_DATA EXTRACT:_
....
(** The state while the install [r], if any, is running. *)
Record state_ok (r : option Z) (s : State) : Prop := {
  slot : install_running s = bool_decide (is_Some r);
  running i : r = Some i -> i = next_install_id s - 1 /\ exists x, installs s !! i = Some x /\ finished x = false;
  entry i x : installs s !! i = Some x ->
    id x = i /\ 0 <= i < next_install_id s /\ bars x /\ (finished x = false -> r = Some i);
  history : zlen (done_ids (installs s)) <= INSTALL_HISTORY_CAP;
}.

Definition keeps (f : InstallStatus -> InstallStatus) : Prop := forall x,
  id (f x) = id x /\ finished (f x) = finished x /\ (bars x -> bars (f x)).

Lemma update_ok r i f s : keeps f -> state_ok r s -> state_ok r (update_install i f s).
Proof.
  intros Hf H. unfold update_install. destruct (installs s !! i) as [x|] eqn:Hx; [|done].
  destruct (Hf x) as (Hid & Hfin & Hpct). destruct (entry _ _ H i x Hx) as (Ei & Bi & Pi & Ri).
  assert (G : forall j y, <[i := f x]> (installs s) !! j = Some y ->
    exists z, installs s !! j = Some z /\ finished y = finished z /\ (j = i /\ y = f x \/ y = z)).
  { intros j y Hy. apply lookup_insert_Some in Hy as [[-> <-]|[_ Hy]]; [|by exists y; auto].
    exists x. auto. }
  split; cbn.
  - apply (slot _ _ H).
  - intros j Hj. destruct (running _ _ H j Hj) as (E & z & Hz & Fz). split; [done|].
    destruct (decide (i = j)) as [->|Hne]; [|by exists z; rewrite lookup_insert_ne].
    exists (f x). rewrite lookup_insert_eq. split; [done|]. rewrite Hfin. congruence.
  - intros j y Hy. destruct (G j y Hy) as (z & Hz & Ez & [[-> ->]|<-]); [|by apply (entry _ _ H)].
    rewrite Hid, Hfin. split; [done|]. split; [done|]. split; [by apply Hpct|done].
  - etrans; [|apply (history _ _ H)]. unfold zlen. apply inj_le, submseteq_length, NoDup_submseteq; [apply done_nodup|].
    intros j (y & Hy & Fy)%elem_done. destruct (G j y Hy) as (z & Hz & Ez & _). apply elem_done. exists z. by rewrite <- Ez.
Qed.

Lemma keeps_stage st0 n : keeps (set_stage st0 n).
Proof. done. Qed.
Lemma keeps_progress pct done : (forall x, bars x -> 0 <= pct x <= 100) ->
  keeps (fun x => set_progress (pct x) (done x) x).
Proof. intros H x. split; [done|]. split; [done|]. intros B. split; [by apply H|apply B]. Qed.

Lemma end_ok i s code msg out ok : state_ok (Some i) s -> state_ok None (add_install_signed i code msg out ok s)
  /\ exists x, installs s !! i = Some x
     /\ installs (add_install_signed i code msg out ok s) !! i = Some (set_end ok code msg out x).
Proof.
  intros H. destruct (running _ _ H i eq_refl) as (Hn & x & Hx & Fx). unfold add_install_signed, update_install. cbn.
  rewrite Hx. cbn. set (m := <[i := _]> (installs s)).
  assert (Hm : forall j y, m !! j = Some y -> 0 <= j <= i /\ id y = j /\ bars y /\ finished y = true).
  { intros j y Hy. unfold m in Hy. apply lookup_insert_Some in Hy as [[<- <-]|[Hne Hy]].
    - destruct (entry _ _ H i x Hx) as (E1 & E2 & E3 & _). cbn. split; [lia|]. split; [done|].
      split; [split; [destruct ok; [cbn; lia|apply E3]|apply E3]|done].
    - destruct (entry _ _ H j y Hy) as (E1 & E2 & E3 & E4). split; [lia|]. split; [done|]. split; [done|].
      destruct (finished y); [done|]. by specialize (E4 eq_refl) as [= ->]. }
  split; [split; cbn|].
  - done.
  - done.
  - intros j y Hy%prune_subset. destruct (Hm j y Hy) as (E1 & E2 & E3 & E4). split; [done|]. split; [lia|].
    split; [done|]. by rewrite E4.
  - apply prune_done.
  - exists x. split; [done|]. apply prune_newest; [apply lookup_insert_eq|].
    intros j [y Hy]. apply Hm in Hy. lia.
Qed.

Lemma start_ok dev path connected ex len s i s' : state_ok None s -> 0 <= next_install_id s < 2 ^ 64 - 1 ->
  start_install dev path connected ex len s = (Ok i, s') ->
  state_ok (Some i) s' /\ next_install_id s' = next_install_id s + 1.
Proof.
  intros H Hn. unfold start_install. repeat (case_match; [done|]). intros [= <- <-]. cbn.
  rewrite as_u64_id by (unfold u64_ok; lia). split; [|done]. set (x := mkStatus _ _ _ _ _ _ _ _ _ _ _ _ _ _).
  set (m := <[next_install_id s := x]> (installs s)). split; cbn.
  - done.
  - intros j [= <-]. split; [lia|]. exists x. split; [|done]. apply prune_unfinished; [apply lookup_insert_eq|done].
  - intros j y Hy%prune_subset. apply lookup_insert_Some in Hy as [[<- <-]|[Hne Hy]]; [cbn; split_and!; [done|lia..| |done]; split; cbn; [lia|case_match; lia]|].
    destruct (entry _ _ H j y Hy) as (E1 & E2 & E3 & E4). split; [done|]. split; [lia|]. split; [done|].
    intros F. by specialize (E4 F).
  - apply prune_done.
Qed.
Lemma start_refused dev path connected ex len s e s' :
  start_install dev path connected ex len s = (Err e, s') -> s' = s.
Proof. unfold start_install. repeat (case_match; [by intros [= _ <-]|]). done. Qed.
Lemma start_running dev path connected ex len s i s' :
  start_install dev path connected ex len s = (Ok i, s') -> install_running s = false.
Proof. unfold start_install. repeat (case_match; [done|]). by destruct (install_running s). Qed.

Definition world_ok (n : Z) (w : world) : Prop :=
  0 <= next_install_id (st w) <= n
  /\ (tasks w = [] /\ state_ok None (st w) \/ exists t, tasks w = [t] /\ state_ok (Some (p_id t)) (st w)).

Lemma update_next i f s : next_install_id (update_install i f s) = next_install_id s.
Proof. unfold update_install. by case_match. Qed.
Lemma end_next i code msg out ok s : next_install_id (add_install_signed i code msg out ok s) = next_install_id s.
Proof. unfold add_install_signed. cbn. by rewrite update_next. Qed.

Lemma find_only i at_ w t t' : tasks w = [t] -> find_task i at_ w = Some t' -> t' = t /\ p_id t = i /\ p_at t = at_.
Proof.
  unfold find_task. intros ->. simpl. unfold is_task. destruct (p_id t =? i) eqn:E; [|done]. apply Z.eqb_eq in E.
  destruct (p_at t), at_; simpl; try done; by intros [= <-].
Qed.
Lemma move_only i to t : p_id t = i -> move i to [t] = option_list ((fun a => mkPipeline (p_id t) (p_path t) a) <$> to).
Proof. intros <-. unfold move. simpl. rewrite Z.eqb_refl. by destruct to. Qed.

(** What a step of the pipeline of [i] may do to the state: stay with the
    install running, or end it. *)
Definition stepped (i : Z) (s : State) (go : bool) (s' : State) : Prop :=
  next_install_id s' = next_install_id s
  /\ if go then state_ok (Some i) s'
     else state_ok None s' /\ exists x, installs s' !! i = Some x /\ finished x = true.

Lemma stepped_end i s code msg out ok : state_ok (Some i) s -> stepped i s false (add_install_signed i code msg out ok s).
Proof.
  intros H. split; [apply end_next|]. destruct (end_ok i s code msg out ok H) as (Hok & x & _ & Hx).
  split; [done|]. by eexists.
Qed.
Lemma stepped_stage i s st0 n : state_ok (Some i) s -> stepped i s true (update_install i (set_stage st0 n) s).
Proof. intros H. split; [apply update_next|]. by apply update_ok. Qed.
Lemma copy_step i path r s : state_ok (Some i) s ->
  stepped i s (after_copy i path r s).1 (after_copy i path r s).2.
Proof. intros H. destruct r; [by apply stepped_stage|by apply stepped_end]. Qed.
Lemma push_step i r s : state_ok (Some i) s -> stepped i s (after_push i r s).1 (after_push i r s).2.
Proof.
  intros H. unfold after_push. destruct r as [out|]; [|by apply stepped_end].
  destruct (success out); simpl; [|case_match; by apply stepped_end].
  assert (H' : state_ok (Some i) (update_install i (fun x => set_progress 100 (bytes_total x) x) s)).
  { apply update_ok; [|done]. apply (keeps_progress (fun _ => 100)). lia. }
  split; [by unfold installing; rewrite !update_next|]. by apply update_ok.
Qed.
Lemma pm_step i r s : state_ok (Some i) s -> stepped i s false (after_pm i r s).
Proof.
  intros H. destruct r; [by apply stepped_end..|]. unfold after_pm.
  case_match; [case_match|]; by apply stepped_end.
Qed.
Lemma poll_ok r i out s : state_ok r s -> state_ok r (poll_size i out s).
Proof.
  apply update_ok. set (done := default 0 _).
  apply (keeps_progress (fun x => if bytes_total x =? 0 then percent x else Z.min (as_u64 (done * 100) / bytes_total x) 100) (fun _ => done)).
  intros x [Hp Ht]. case_bool; [done|]. bool_to_prop.
  assert (Hu : 0 <= as_u64 (done * 100)) by (unfold as_u64; apply Z.mod_pos_bound; lia). assert (0 <= as_u64 (done * 100) / bytes_total x); [|lia].
  apply Z.div_pos; lia.
Qed.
....
_WHAT YOU WILL DO:_ Using the entries above, repeat only the lines from the one containing "Lemma move_only i" through the one containing "Definition stepped (i", end lines included.

_YOUR RESPONSE:_
Lemma move_only i to t : p_id t = i -> move i to [t] = option_list ((fun a => mkPipeline (p_id t) (p_path t) a) <$> to).
Proof. intros <-. unfold move. simpl. rewrite Z.eqb_refl. by destruct to. Qed.

(** What a step of the pipeline of [i] may do to the state: stay with the
    install running, or end it. *)
Definition stepped (i : Z) (s : State) (go : bool) (s' : State) : Prop :=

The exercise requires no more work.